Try it:
Every line in the records below that holds "mkToPatch" must be identified and copied.

Extracted entries:
Lemma key_of_patch_payload p c : key_of (patch_payload p c) = key_of c.
Proof. unfold patch_payload. by destruct (_ && _). Qed.
Lemma key_of_fold_patch l : forall c, key_of (fold_left (fun c p => patch_payload p c) l c) = key_of c.
Proof. induction l as [|p l IH]; intros c; [done|]. cbn [fold_left]. by rewrite IH, key_of_patch_payload. Qed.
Lemma key_of_write_patch c q : key_of (write_patch c q) = key_of c.
Proof. unfold write_patch. case_bool_decide; [apply key_of_patch_payload|done]. Qed.
Lemma key_of_write_patches l : forall c, key_of (fold_left write_patch l c) = key_of c.
Proof. induction l as [|q l IH]; intros c; [done|]. cbn [fold_left]. by rewrite IH, key_of_write_patch. Qed.
Lemma key_of_apply c cp : key_of (apply_to_patch c cp) = key_of c.
Proof. unfold apply_to_patch. case_bool_decide; [|done]. destruct (cp_has_more_patches cp); apply key_of_fold_patch. Qed.
Lemma key_of_applies l : forall c, key_of (fold_left apply_to_patch l c) = key_of c.
Proof. induction l as [|cp l IH]; intros c; [done|]. cbn [fold_left]. by rewrite IH, key_of_apply. Qed.
Lemma forget_patch_payload p c : forget_needs_patching (patch_payload p c) = patch_payload p (forget_needs_patching c).
Proof. unfold patch_payload, forget_needs_patching. cbn [set_flags wc_payload]. by destruct (_ && _). Qed.
Lemma forget_forget c : forget_needs_patching (forget_needs_patching c) = forget_needs_patching c.
Proof. unfold forget_needs_patching. cbn [set_flags wc_flags]. by rewrite <- Z.land_assoc, Z.land_diag. Qed.
Lemma write_patch_other c q : key_of c <> q.1 -> write_patch c q = c.
Proof. intros H. unfold write_patch. by rewrite bool_decide_eq_false_2. Qed.
Lemma fold_write_key w id ps : forall c, key_of c = (w, id) ->
  fold_left write_patch (map (fun p => (w, id, p)) ps) c = fold_left (fun c p => patch_payload p c) ps c.
Proof.
  induction ps as [|p ps IH]; intros c Hk; [done|]. cbn [map fold_left]. unfold write_patch at 2. cbn [fst snd]. rewrite bool_decide_eq_true_2 by done.
  apply IH. by rewrite key_of_patch_payload.
Qed.
Lemma fold_write_other k l : forall c, key_of c = k -> Forall (fun q => q.1 <> k) l -> fold_left write_patch l c = c.
Proof.
  induction l as [|q l IH]; intros c Hk Hl; [done|]. apply Forall_cons in Hl as [Hq Hl]. cbn [fold_left]. unfold write_patch at 2.
  rewrite bool_decide_eq_false_2 by congruence. by apply IH.
Qed.
Lemma forget_fold_payload ps : forall c, forget_needs_patching (fold_left (fun c p => patch_payload p c) ps c) = fold_left (fun c p => patch_payload p c) ps (forget_needs_patching c).
Proof. induction ps as [|p ps IH]; intros c; [done|]. cbn [fold_left]. by rewrite IH, forget_patch_payload. Qed.
Lemma forget_write c q : forget_needs_patching (write_patch c q) = write_patch (forget_needs_patching c) q.
Proof. unfold write_patch. change (key_of (forget_needs_patching c)) with (key_of c). case_bool_decide; [apply forget_patch_payload|done]. Qed.

(** Up to the flag, a request applies its patches one by one. *)
Lemma apply_flat l : forall c, forget_needs_patching (fold_left apply_to_patch l c) = fold_left write_patch (flat l) (forget_needs_patching c).
Proof.
  induction l as [|cp l IH]; intros c; [done|]. cbn [fold_left]. rewrite IH. unfold flat. cbn [map concat]. rewrite fold_left_app. f_equal.
  unfold apply_to_patch. case_bool_decide as Hk.
  - rewrite fold_write_key by done. rewrite <- forget_fold_payload. by destruct (cp_has_more_patches cp); [|apply forget_forget].
  - symmetry. apply (fold_write_other (key_of c)); [done|]. rewrite Forall_map. apply Forall_true. intros p. cbn [fst]. congruence.
Qed.

(** ** The loop over the completed patches *)

(** [bs]: the chunks the service already has. *)
Definition all_chunks (bs : list WChunk) (req : Request) : list WChunk := bs ++ map mv_chunk (chunks_to_move req).
Definition request_view (w : Z) (pl : PatchList) (bs : list WChunk) (req : Request) : list WChunk :=
  map (fun c => fold_left write_patch (flat (chunks_to_patch req) ++ known_patches w pl) (forget_needs_patching c)) (all_chunks bs req).
Definition needs_patching (req : Request) (c : WChunk) : bool := chunk_has_flag kChunkNeedsPatching (fold_left apply_to_patch (chunks_to_patch req) c).
Definition patch_in (w : Z) (p : Patch) (c : WChunk) : Prop :=
  key_of c = (w, pt_chunk_id p) /\ 0 <= pt_offset p /\ zlen (pt_size_field p) = kMessageLengthFieldSize /\ pt_offset p + kMessageLengthFieldSize <= zlen (wc_payload c).
Record drain_ok (direct : bool) (w : Z) (pl : PatchList) (last : option Z) (bs : list WChunk) (req : Request) : Prop := {
  dr_keys : NoDup (map key_of (all_chunks bs req));
  dr_direct : forall cp m, cp ∈ chunks_to_patch req -> m ∈ chunks_to_move req -> mv_complete m = false -> (cp_writer_id cp, cp_chunk_id cp) <> key_of (mv_chunk m);
  dr_sent : forall cp, cp ∈ chunks_to_patch req -> (cp_writer_id cp, cp_chunk_id cp) ∈ map key_of (all_chunks bs req);
  dr_complete : direct = false -> Forall (fun m => mv_complete m = true) (chunks_to_move req);
  dr_patches : forall p, p ∈ pl -> is_patched p = true -> exists c, c ∈ all_chunks bs req /\ patch_in w p c;
  dr_flags : forall c, c ∈ all_chunks bs req -> wc_writer_id c = w -> needs_patching req c = true -> exists p, p ∈ pl /\ pt_chunk_id p = wc_chunk_id c;
  dr_last : forall id, last = Some id -> exists l cp, chunks_to_patch req = l ++ [cp] /\ cp_writer_id cp = w /\ cp_chunk_id cp = id /\ cp_has_more_patches cp = false
}.

Lemma alter_last_snoc {A} (f : A -> A) l x : alter_last f (l ++ [x]) = l ++ [f x].
Proof.
  unfold alter_last. rewrite length_app. cbn [length]. replace (length l + 1 - 1)%nat with (length l + 0)%nat by lia. by rewrite alter_app_r.
Qed.
Lemma flat_snoc l cp : flat (l ++ [cp]) = flat l ++ map (fun p => (cp_writer_id cp, cp_chunk_id cp, p)) (cp_patches cp).
Proof. unfold flat. rewrite map_app, concat_app. cbn [map concat]. by rewrite app_nil_r. Qed.
Lemma known_patches_cons w p pl : is_patched p = true -> known_patches w (p :: pl) = (w, pt_chunk_id p, (pt_offset p, pt_size_field p)) :: known_patches w pl.
Proof. intros H. unfold known_patches. rewrite filter_cons. by rewrite decide_True. Qed.

Lemma find_patchable_spec w id ms :
  match find_patchable w id (rev ms) with
  | Some i => exists m, ms !! i = Some m /\ patchable w id m = true
  | None => Forall (fun m => patchable w id m = false) ms
  end.
Proof.
  induction ms as [|m ms IH] using rev_ind; [by constructor|]. rewrite rev_app_distr. cbn [rev app find_patchable]. rewrite length_rev.
  destruct (patchable w id m) eqn:E.
  - exists m. split; [|done]. rewrite lookup_app_r by lia. by rewrite Nat.sub_diag.
  - destruct (find_patchable w id (rev ms)) as [i|].
    + destruct IH as (m0 & H1 & H2). exists m0. split; [|done]. rewrite lookup_app_l by (by eapply lookup_lt_Some). done.
    + apply Forall_app. split; [done|]. by constructor.
Qed.
Lemma patchable_true w id m : patchable w id m = true <-> mv_complete m = false /\ key_of (mv_chunk m) = (w, id).
Proof.
  unfold patchable, key_of. rewrite !andb_true_iff, negb_true_iff, !Z.eqb_eq. split; [intros [[-> ->] ->]; done|intros [-> [= -> ->]]; done].
Qed.

Lemma needs_patching_snoc ms l cp c : needs_patching (mkRequest ms (l ++ [cp])) c =
  if bool_decide (key_of c = (cp_writer_id cp, cp_chunk_id cp)) && negb (cp_has_more_patches cp) then false else needs_patching (mkRequest ms l) c.
Proof.
  unfold needs_patching. cbn [chunks_to_patch]. rewrite fold_left_app. cbn [fold_left]. set (c0 := fold_left apply_to_patch l c).
  assert (Hk : key_of c0 = key_of c) by apply key_of_applies. unfold apply_to_patch. rewrite Hk. case_bool_decide; cbn [andb]; [|done].
  assert (Hf : forall ps c1, wc_flags (fold_left (fun c p => patch_payload p c) ps c1) = wc_flags c1).
  { induction ps as [|p ps IH]; intros c1; [done|]. cbn [fold_left]. rewrite IH. unfold patch_payload. by destruct (_ && _). }
  unfold chunk_has_flag. destruct (cp_has_more_patches cp); cbn [negb set_flags wc_flags]; rewrite Hf; [done|].
  rewrite <- Z.land_assoc, (Z.land_comm (Z.lnot _)), Z.land_lnot_diag, Z.land_0_r. done.
Qed.

Lemma send_spec direct w target p pl last bs req : drain_ok direct w (p :: pl) last bs req -> is_patched p = true ->
  Forall (fun m => patchable w (pt_chunk_id p) m = false) (chunks_to_move req) ->
  let '(last', req') := send_to_service w target p last req in
  drain_ok direct w pl last' bs req' /\ request_view w pl bs req' = request_view w (p :: pl) bs req /\ last' = Some (pt_chunk_id p).
Proof.
  intros [Hk Hd Hs Hc Hp Hf Hl] Hpat Hno. unfold send_to_service. set (id := pt_chunk_id p) in *.
  set (ctp := if bool_decide (last = Some id) then chunks_to_patch req else chunks_to_patch req ++ [mkToPatch w id target [] false]).
  assert (Hctp : exists l cp, ctp = l ++ [cp] /\ cp_writer_id cp = w /\ cp_chunk_id cp = id /\ cp_has_more_patches cp = false /\
    (forall cp', cp' ∈ l -> cp' ∈ chunks_to_patch req) /\ flat ctp = flat (chunks_to_patch req) /\
    forall c, key_of c <> (w, id) -> needs_patching (mkRequest (chunks_to_move req) l) c = needs_patching req c).
  { unfold ctp. case_bool_decide as Hlast.
    - destruct (Hl id Hlast) as (l & cp & E & E1 & E2 & E3). exists l, cp. split; [done|]. split; [done|]. split; [done|]. split; [done|].
      split; [intros cp' H; rewrite E; apply elem_of_app; by left|]. split; [done|]. intros c Hne. destruct req as [ms cs]. cbn [chunks_to_patch] in E. subst cs.
      rewrite needs_patching_snoc, E1, E2, bool_decide_eq_false_2 by done. done.
    - exists (chunks_to_patch req), (mkToPatch w id target [] false). split; [done|]. split; [done|]. split; [done|]. split; [done|]. split; [done|].
      split; [by rewrite flat_snoc, app_nil_r|]. by destruct req. }
  destruct Hctp as (l & cp & E & E1 & E2 & E3 & Hin & Hflat & Hneeds).
  replace (if bool_decide (last = Some id) then (last, chunks_to_patch req) else (Some id, chunks_to_patch req ++ [mkToPatch w id target [] false])) with (Some id, ctp)
    by (unfold ctp; case_bool_decide; by subst).
  rewrite E, alter_last_snoc. split; [|split; [|done]].
  - split; cbn [chunks_to_move chunks_to_patch]; try done.
    + intros cp' m H Hm Hinc. apply elem_of_app in H as [H|H%list_elem_of_singleton]; [by apply (Hd cp' m); auto|]. subst cp'. cbn [add_patch cp_writer_id cp_chunk_id].
      rewrite E1, E2. intros Hk'. rewrite Forall_forall in Hno. specialize (Hno m Hm). assert (Ht : patchable w id m = true) by (by apply patchable_true). congruence.
    + intros cp' H. apply elem_of_app in H as [H|H%list_elem_of_singleton]; [by apply Hs, Hin|]. subst cp'. cbn [add_patch cp_writer_id cp_chunk_id]. rewrite E1, E2.
      destruct (Hp p) as (c & Hc' & [Hkey _]); [apply elem_of_cons; by left|done|]. unfold id. rewrite <- Hkey. by apply list_elem_of_fmap_2.
    + intros p' H' Hp'. apply Hp; [apply elem_of_cons; by right|done].
    + intros c Hc' Hw. rewrite needs_patching_snoc. cbn [add_patch cp_writer_id cp_chunk_id cp_has_more_patches]. rewrite E1, E2, E3.
      case_bool_decide as Hkey; cbn [andb negb]; [done|]. rewrite Hneeds by done. intros Hn. destruct (Hf c Hc' Hw Hn) as (p' & H' & Hid).
      exists p'. split; [|done]. apply elem_of_cons in H' as [->|H']; [|done]. exfalso. apply Hkey. unfold key_of. by rewrite Hw, <- Hid.
    + intros id' [= <-]. by exists l, (add_patch p cp).
  - unfold request_view. cbn [chunks_to_patch]. apply map_ext. intros c. rewrite known_patches_cons by done. f_equal. rewrite <- Hflat, E, !flat_snoc.
    cbn [add_patch cp_writer_id cp_chunk_id cp_patches]. rewrite map_app. cbn [map]. rewrite E1, E2, <- !app_assoc. done.
Qed.

Lemma in_key_unique bs req c c' : NoDup (map key_of (all_chunks bs req)) -> c ∈ all_chunks bs req -> c' ∈ all_chunks bs req -> key_of c = key_of c' -> c = c'.
Proof.
  intros Hn Hc Hc' He. apply list_elem_of_lookup in Hc as [i Hi]. apply list_elem_of_lookup in Hc' as [j Hj].
  assert (i = j); [|congruence]. eapply (NoDup_lookup _ i j (key_of c) Hn); rewrite list_lookup_fmap; [by rewrite Hi|rewrite Hj; cbn; congruence].
Qed.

Task output:
  set (ctp := if bool_decide (last = Some id) then chunks_to_patch req else chunks_to_patch req ++ [mkToPatch w id target [] false]).
    - exists (chunks_to_patch req), (mkToPatch w id target [] false). split; [done|]. split; [done|]. split; [done|]. split; [done|]. split; [done|].
  replace (if bool_decide (last = Some id) then (last, chunks_to_patch req) else (Some id, chunks_to_patch req ++ [mkToPatch w id target [] false])) with (Some id, ctp)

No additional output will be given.